In the mid-1980’s, after it was found that patients rapidly developed neutralising antibodies to tumour-directed ‘therapeutic mouse antibodies’, the concept of using these mouse antibodies to deliver cytotoxic therapeutics emerged. However, success was limited. Anti-mouse antibodies developed even with a limited number of infusions of the antibody-drug conjugates, and often the cytotoxic agents were released in the blood stream producing serious toxicities.

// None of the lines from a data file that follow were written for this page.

(* ===== verification/Middleware.v ===== *)
(** * Receive middleware

    [actor/middleware.go].  A [ReceiveFunc] is a handler of the one argument
    [*Context]; what it does is left open in the first section.  The second one
    reads a handler as the trace of its effects and whether it panicked, which
    is what [WithLogging] depends on. *)

From S2P Require Import Prelude.

Section chain.
Context {R : Type}.    (* ReceiveFunc *)

Definition Middleware : Type := R -> R.

(** [for i := len(mw) - 1; i >= 0; i-- { h = mw[i](h) }], from index [i - 1]. *)
Fixpoint chain_loop (mw : list Middleware) (i : nat) (h : R) : exec R :=
  match i with
  | O => Ok h
  | S i => m ← index mw (Z.of_nat i); chain_loop mw i (m h)
  end.

Definition buildChain (mw : list Middleware) (receive : R) : exec R :=
  match mw with
  | [] => Ok receive
  | _ => chain_loop mw (length mw) receive
  end.

(** The option: [nil] for no middleware, otherwise a copy of the slice. *)
Definition WithMiddleware_value (zero : Middleware) (mw : list Middleware) : exec (list Middleware) :=
  if slen mw =? 0 then Ok []
  else
    dst ← makeslice zero (slen mw);
    copy_at dst 0 mw.

(** The composition the documentation describes: [a(b(receive))]. *)
Definition compose (mw : list Middleware) (receive : R) : R := foldr (fun m h => m h) receive mw.

Lemma index_nat {A} (l : list A) (i : nat) (x : A) : l !! i = Some x -> index l (Z.of_nat i) = Ok x.
Proof.
  intros H. pose proof (lookup_lt_Some _ _ _ H). unfold index, slen.
  split_test; [by rewrite Nat2Z.id, H|exfalso; lia_bool].
Qed.

Lemma chain_loop_ok mw i h : (i <= length mw)%nat -> chain_loop mw i h = Ok (compose (take i mw) h).
Proof.
  revert h. induction i as [|i IH]; intros h Hi; [done|]. simpl.
  destruct (lookup_lt_is_Some_2 mw i) as [m Hm]; [lia|].
  rewrite (index_nat _ _ _ Hm). simpl. rewrite IH by lia.
  rewrite (take_S_r _ _ _ Hm). unfold compose. by rewrite foldr_app.
Qed.

Lemma buildChain_ok mw h : buildChain mw h = Ok (compose mw h).
Proof.
  unfold buildChain. destruct mw as [|m mw]; [done|].
  rewrite chain_loop_ok by done. by rewrite firstn_all.
Qed.

Lemma copy_at_all {A} (zero : A) (l : list A) :
  (dst ← makeslice zero (slen l); copy_at dst 0 l) = Ok l.
Proof.
  rewrite makeslice_ok by apply slen_nonneg. simpl. unfold slen. rewrite Nat2Z.id.
  pose proof (copy_at_ok [] (replicate (length l) zero) l 0 eq_refl) as H.
  rewrite length_replicate in H. specialize (H (le_n _)). simpl in H.
  rewrite H, drop_ge, app_nil_r by (rewrite length_replicate; done). done.
Qed.

Lemma WithMiddleware_ok zero mw : WithMiddleware_value zero mw = Ok mw.
Proof.
  unfold WithMiddleware_value. split_test; [|apply copy_at_all].
  destruct mw; [done|]. unfold slen in *. simpl in *. lia.
Qed.
End chain.

(** ** Traces *)

Section traces.
Context {Ctx Ev : Type}.

(** The effects in order, and whether the call ended in a panic. *)
Definition handler : Type := Ctx -> list Ev * bool.

(** A middleware that acts before and after the rest of the chain; a panic
    below it skips what comes after. *)
Definition around (before after : Ctx -> list Ev) (next : handler) : handler := fun c =>
  let '(l, panicked) := next c in
  if panicked then (before c ++ l, true) else (before c ++ l ++ after c, false).

(** [WithLogging]: one record after [next] has returned. *)
Definition WithLogging (record : Ctx -> Ev) (next : handler) : handler := fun c =>
  let '(l, panicked) := next c in
  if panicked then (l, true) else (l ++ [record c], false).

(** C32: the chain is composed outermost first, once: [WithMiddleware] and
    [buildChain] never fail, middlewares run in the order given before the
    receiver and unwind in reverse, and a panic in the receiver skips every
    after-part. *)
Theorem middleware_order (zero : handler -> handler) (ms : list ((Ctx -> list Ev) * (Ctx -> list Ev)))
    (receive : handler) (c : Ctx) :
  exists mw h,
    WithMiddleware_value zero (map (fun m => around m.1 m.2) ms) = Ok mw /\
    buildChain mw receive = Ok h /\
    h c = (flat_map (fun m => m.1 c) ms ++ (receive c).1 ++
             (if (receive c).2 then [] else flat_map (fun m => m.2 c) (rev ms)),
           (receive c).2).
Proof.
  eexists _, _. split; [apply WithMiddleware_ok|]. split; [apply buildChain_ok|].
  induction ms as [|[b a] ms IH]; [by simpl; destruct (receive c) as [l []]; simpl; rewrite ?app_nil_r|].
  transitivity (around b a (compose (map (fun m => around m.1 m.2) ms) receive) c); [done|].
  unfold around at 1. rewrite IH. simpl.
  destruct (receive c).2; [by rewrite app_assoc|].
  rewrite flat_map_app. simpl. by rewrite app_nil_r, !app_assoc.
Qed.

(** [WithLogging] leaves the handler's effects alone and adds exactly one
    record after it, and none when the handler panics. *)
Theorem logging_once (record : Ctx -> Ev) (receive : handler) (c : Ctx) :
  exists h, buildChain [WithLogging record] receive = Ok h /\
    h c = ((receive c).1 ++ (if (receive c).2 then [] else [record c]), (receive c).2).
Proof.
  eexists. split; [apply buildChain_ok|]. simpl. unfold WithLogging.
  destruct (receive c) as [l []]; simpl; by rewrite ?app_nil_r.
Qed.
End traces.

The field of antibody-conjugates was quiet while technology for humanisation of mouse antibodies and the means of producing fully human antibodies evolved, and linker chemistry was developed, which allowed stable transport of antibody-conjugates to the target cells and release of the cytotoxic agent inside the target cells (Fig. 4.1) [1–3]. The first antibody-drug conjugate to reach Food and Drug Administration (FDA) approval in 2000 was gemtuzumab ozogamicin (Mylotarg), which targeted CD33 on the surface of acute myeloid leukaemia cells and delivered the potent cytotoxic agent, calicheamicin, inside the leukaemia cells. In 2010, gemtuzumab ozogamicin was withdrawn from the market after failing to produce sufficient efficacy in follow-up clinical trials [4]. Two antibody-drug conjugates (ADCs), trastuzumab emtansine (T-DM1; Kadcyla) and brentuximab vedotin (SGN-35; Adcetris) reached FDA approval in 2014 and 2011 for treatment of metastatic breast cancer and refractory Hodgkin lymphoma and systemic anaplastic large cell lymphoma, respectively [5, 6]. Approximately 50 ADCs have reached clinical trial to date, with more than 40 in trials currently and nearly 20 in, or having completed Phase 2 clinical trials (Table 4.1). The ADCs under investigation target haematological and solid tumours [7, 8]. The current chapter focuses on those that may be useful in the treatment of GI cancers.